Adding a buffer improves the efficiency of writing data, but it also poses a security problem for writing data. If the computer is down, the data stored in the buffer will be lost. Therefore, the operating system provides two synchronization functions, fsync and fdatasync. They can force the operating system to immediately write the data in the buffer to disk, thereby ensuring security.

The normal synchronization of data is done by the redis.conf appendfsync setup policy, which determines the efficiency and security of AOF persistence.

Appendfsync option value Executive function
always Every write operation on the client is saved to an AOF file. This strategy is secure, but each write request has IO operation, so it is slow.
everysec The default write policy is to write aOF files once per second, so at most 1s of data may be lost
no The Redis server does not take care of writing aOF files, but leaves it up to the operating system to handle when to write AOF files, which is faster but less secure.

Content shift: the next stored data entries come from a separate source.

(* ===== verification/_CoqProject ===== *)
-Q . S2P
Prelude.v
PortName.v
IpcSplay.v
IpcSplaySpec.v
IpcTable.v
IpcTypes.v
IpcHash.v
IpcHashSpec.v
IpcEntry.v
IpcSpaceInv.v
IpcEntrySpec.v
IpcReverse.v
IpcGrow.v
IpcAlloc.v
IpcSpace.v
IpcEntryThms.v
IpcCap.v
IpcCapSpace.v
IpcMqueue.v
IpcPort.v
IpcRequests.v
IpcWorld.v
IpcPortOps.v
IpcCircular.v
IpcRight.v
IpcRightCopy.v
IpcRightBits.v
IpcDelta.v
IpcRightInv.v
IpcRightSteps.v
IpcDealloc.v
IpcDeltaSpec.v
IpcRightThms.v
IpcObject.v
IpcObjectCompat.v
IpcCopyin.v
IpcCopyout.v
IpcObjectThms.v
MachPort.v
MachPortNames.v
IpcItems.v
MachPortNamesSpec.v
MachPortMembers.v
MachPortCompat.v
MachPortThms.v
IpcSend.v
Counting.v
IpcSendInv.v
IpcSendSteps.v
IpcRecvSteps.v
IpcSendThms.v
IpcQueue.v
IpcQueueSpec.v
IpcMarequest.v
IpcMarequestSpec.v
IpcKmsg.v
IpcKmsgSpec.v
IpcKmsgOut.v
IpcKmsgOutSpec.v
IpcKmsgThms.v
IpcRpc.v
KernLock.v
KernLockSpec.v
VmMap.v
VmMapOps.v
VmMapDelete.v
VmMapInv.v
VmMapFind.v
VmMapSpec.v
VmMapEnter.v
VmMapRemove.v
VmMapWire.v
VmMapFault.v
KernSched.v
KernSwitch.v
KernSchedInv.v
KernSchedOps.v
KernSchedWake.v
KernSchedThms.v
KernSchedMachine.v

2.2 Loading AOF Files (Load)

The AOF file contains all the commands needed to restore the state of the database, so the server can restore the state of the database as long as it reads the AOF file and executes the commands again.

Redis loads the AOF file and restores the database state as follows:

1. Create a dummy client without network connection: since Redis commands can only be executed on the client, create a dummy client without network connection to execute local commands requesting to write AOF files to memory

Analyze and read a write command from the AOF file

3. Use the pseudo client to execute the read write command

4. Repeat until all write commands of AFO are finished

2.3 AOF rewrite

Redis first executes the write command and then writes the command to the AOF buffer. However, as Redis runs for a long time, the AOF logs get longer and longer. If downtime is followed by a restart, rewrite to load AOF

The operation of writing commands to files will be very time-consuming, resulting in Redis unable to provide external services for a long time. Therefore, AOF logs need to be slimmed down. The so-called slim is to rewrite the order, so that it does not become so bloated.

2.3.1 Implementation of AOF file rewrite

To solve the problem of AOF files becoming bloated, Redis can create a new AOF file to replace the existing AOF file in a process called AOF file rewriting.

However, AOF file rewriting does not require reading, analyzing, and writing of existing AOF files, but is implemented based on the current database state.

For example, the original AOF file command could be something like this, where all 10 commands need to be saved.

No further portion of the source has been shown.